(* ===== verification/Balances.v ===== *)
(** What the pallets of FRAME offer to the pallets of the chain: the currency with
    its locks, holds and imbalances ([pallet_balances]), the register of unique
    items ([pallet_uniques]), the accounts and nonces of [frame_system], the clock
    and the author of the block.

    [Balances] is a class over the state [Bal] of whatever carries all this, so that
    a pallet is defined, and verified, over any such state.  [lift_balances] carries
    an instance over to a larger state, as [ManagerSpecs.v] does. *)
From S2P Require Import Prelude JobTypes.

Notation BlockNumber := Z (only parsing).
Notation CollectionId := Z (only parsing).
Notation ItemId := Z (only parsing).

(** [HoldReason] of the pallets that put funds on hold *)
Inductive HoldReason :=
| OutgoingMessageFee
| ConversionHold
| OnboardingHold.
#[export] Instance HoldReason_eq_dec : EqDecision HoldReason.
Proof. solve_decision. Defined.
#[export] Instance HoldReason_countable : Countable HoldReason.
Proof.
  refine (inj_countable'
    (fun r => match r with OutgoingMessageFee => 0 | ConversionHold => 1 | OnboardingHold => 2 end)
    (fun i => match i with 0 => OutgoingMessageFee | 1 => ConversionHold | _ => OnboardingHold end) _).
  by intros [].
Defined.

(** [frame_support::traits::tokens] *)
Inductive Preservation := Expendable | Protect | Preserve.
Inductive Precision := Exact | BestEffort.
Inductive Fortitude := Polite | Force.

(** [frame_system::AccountInfo] without the balances *)
Record AccountInfo := mkAccountInfo {
  ai_nonce : Z;
  ai_providers : Z;
  ai_sufficients : Z;
}.

Class Balances := {
  Bal : Type;
  (** [Inspect], [InspectHold] and [Currency] *)
  b_total_issuance : Bal -> Balance;
  b_minimum_balance : Balance;
  b_total_balance : Bal -> AccountId -> Balance;
  b_balance : Bal -> AccountId -> Balance;
  b_reducible_balance : Preservation -> Fortitude -> Bal -> AccountId -> Balance;
  b_on_hold : HoldReason -> Bal -> AccountId -> Balance;
  (** [can_withdraw(who, amount)] is [WithdrawConsequence::Success] *)
  b_can_withdraw : AccountId -> Balance -> Bal -> bool;
  (** the lock of the compute pallet *)
  b_locked : Bal -> AccountId -> Balance;
  b_set_lock : AccountId -> Balance -> Bal -> Bal;
  b_remove_lock : AccountId -> Bal -> Bal;
  (** [Currency::transfer]; the flag is [KeepAlive] *)
  b_currency_transfer : bool -> AccountId -> AccountId -> Balance -> Bal -> option Bal;
  (** [Mutate]: the amounts that were moved, burnt *)
  b_transfer : Preservation -> AccountId -> AccountId -> Balance -> Bal -> option (Balance * Bal);
  b_burn_from : Preservation -> Precision -> Fortitude -> AccountId -> Balance -> Bal ->
    option (Balance * Bal);
  b_mint_into : AccountId -> Balance -> Bal -> option Bal;
  (** [Balanced]: credits, and the debt of a deposit *)
  b_withdraw : Precision -> Preservation -> Fortitude -> AccountId -> Balance -> Bal ->
    option (Balance * Bal);
  b_deposit : Precision -> AccountId -> Balance -> Bal -> option (Balance * Bal);
  b_issue : Balance -> Bal -> Balance * Bal;
  b_resolve : AccountId -> Balance -> Bal -> option Bal;
  b_drop_credit : Balance -> Bal -> Bal;
  (** [MutateHold], [BalancedHold]; [slash] returns the credit and what it could not take *)
  b_hold : HoldReason -> AccountId -> Balance -> Bal -> option Bal;
  b_release : HoldReason -> Precision -> AccountId -> Balance -> Bal -> option Bal;
  b_release_all : HoldReason -> Precision -> AccountId -> Bal -> option Bal;
  b_transfer_on_hold : HoldReason -> AccountId -> AccountId -> Balance -> Bal -> option Bal;
  b_slash_held : HoldReason -> AccountId -> Balance -> Bal -> Balance * Balance * Bal;
  (** [pallet_uniques] *)
  u_collection_owner : CollectionId -> Bal -> option AccountId;
  u_create_collection : CollectionId -> AccountId -> AccountId -> Bal -> option Bal;
  u_do_mint : CollectionId -> ItemId -> AccountId -> Bal -> option Bal;
  u_owned_in_collection : CollectionId -> AccountId -> Bal -> list ItemId;
  u_owner : CollectionId -> ItemId -> Bal -> option AccountId;
  (** [frame_system::Account], the author of the block, the clock in milliseconds *)
  sys_account : Bal -> AccountId -> AccountInfo;
  sys_set_nonce : AccountId -> Z -> Bal -> Bal;
  sys_author : Bal -> option AccountId;
  sys_now_millis : Bal -> Z;
}.

(** * A larger state that holds the balances *)
Section lift.
Context {L : Balances} {T : Type} (get : T -> Bal) (put : Bal -> T -> T).

Definition lift_opt (f : Bal -> option Bal) (t : T) : option T :=
  x ← f (get t); Some (put x t).
Definition lift_val {A} (f : Bal -> option (A * Bal)) (t : T) : option (A * T) :=
  '(a, x) ← f (get t); Some (a, put x t).
Definition lift_fun (f : Bal -> Bal) (t : T) : T := put (f (get t)) t.
Definition lift_pair {A} (f : Bal -> A * Bal) (t : T) : A * T :=
  let '(a, x) := f (get t) in (a, put x t).

Definition lift_balances : Balances := {|
  Bal := T;
  b_total_issuance t := b_total_issuance (get t);
  b_minimum_balance := b_minimum_balance;
  b_total_balance t := b_total_balance (get t);
  b_balance t := b_balance (get t);
  b_reducible_balance p f t := b_reducible_balance p f (get t);
  b_on_hold r t := b_on_hold r (get t);
  b_can_withdraw who n t := b_can_withdraw who n (get t);
  b_locked t := b_locked (get t);
  b_set_lock who n := lift_fun (b_set_lock who n);
  b_remove_lock who := lift_fun (b_remove_lock who);
  b_currency_transfer k from to n := lift_opt (b_currency_transfer k from to n);
  b_transfer p from to n := lift_val (b_transfer p from to n);
  b_burn_from p e f who n := lift_val (b_burn_from p e f who n);
  b_mint_into who n := lift_opt (b_mint_into who n);
  b_withdraw e p f who n := lift_val (b_withdraw e p f who n);
  b_deposit e who n := lift_val (b_deposit e who n);
  b_issue n := lift_pair (b_issue n);
  b_resolve who c := lift_opt (b_resolve who c);
  b_drop_credit c := lift_fun (b_drop_credit c);
  b_hold r who n := lift_opt (b_hold r who n);
  b_release r e who n := lift_opt (b_release r e who n);
  b_release_all r e who := lift_opt (b_release_all r e who);
  b_transfer_on_hold r from to n := lift_opt (b_transfer_on_hold r from to n);
  b_slash_held r who n := lift_pair (b_slash_held r who n);
  u_collection_owner c t := u_collection_owner c (get t);
  u_create_collection c o a := lift_opt (u_create_collection c o a);
  u_do_mint c i o := lift_opt (u_do_mint c i o);
  u_owned_in_collection c o t := u_owned_in_collection c o (get t);
  u_owner c i t := u_owner c i (get t);
  sys_account t := sys_account (get t);
  sys_set_nonce who n := lift_fun (sys_set_nonce who n);
  sys_author t := sys_author (get t);
  sys_now_millis t := sys_now_millis (get t);
|}.
End lift.

(** * Frame's handlers *)

(** [ResolveTo<A, F>]: a credit goes to an account, or is dropped *)
Definition resolve_to {L : Balances} (account : AccountId) (credit : Balance) (x : Bal) : Bal :=
  match b_resolve account credit x with
  | Some x' => x'
  | None => b_drop_credit credit x
  end.

(** [T::Lookup]: an address that names an account, or does not *)
Inductive MultiAddress :=
| AddressId (who : AccountId)
| AddressOther (bytes : list Z).
(** [AccountIdLookup]: only [MultiAddress::Id] is resolved *)
Definition lookup_address (a : MultiAddress) : option AccountId :=
  match a with AddressId who => Some who | AddressOther _ => None end.

(** * SCALE: integers of a fixed width, little endian *)
Fixpoint scale_uint (width : nat) (n : Z) : list Z :=
  match width with
  | O => []
  | S w => n mod 256 :: scale_uint w (n / 256)
  end.

Lemma length_scale_uint w n : length (scale_uint w n) = w.
Proof. revert n. induction w as [|w IH]; intros n; simpl; [done|]. by rewrite IH. Qed.

Lemma scale_uint_inj w n m :
  0 <= n < 256 ^ Z.of_nat w -> 0 <= m < 256 ^ Z.of_nat w ->
  scale_uint w n = scale_uint w m -> n = m.
Proof.
  revert n m. induction w as [|w IH]; intros n m Hn Hm Heq; [simpl in *; lia|].
  rewrite Nat2Z.inj_succ, Z.pow_succ_r in Hn, Hm by lia.
  simplify_eq/=. assert (n / 256 = m / 256) as Hd.
  { apply IH; [..|done]; split; try (apply Z.div_pos; lia); apply Z.div_lt_upper_bound; lia. }
  rewrite (Z.div_mod n 256), (Z.div_mod m 256) by lia. congruence.
Qed.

━━━━━━━━━━━━━━━━━━━━

*Task to carry out*
State how many lines of the listing hold the string "OnboardingHold", and add nothing else.

*Final answer*
3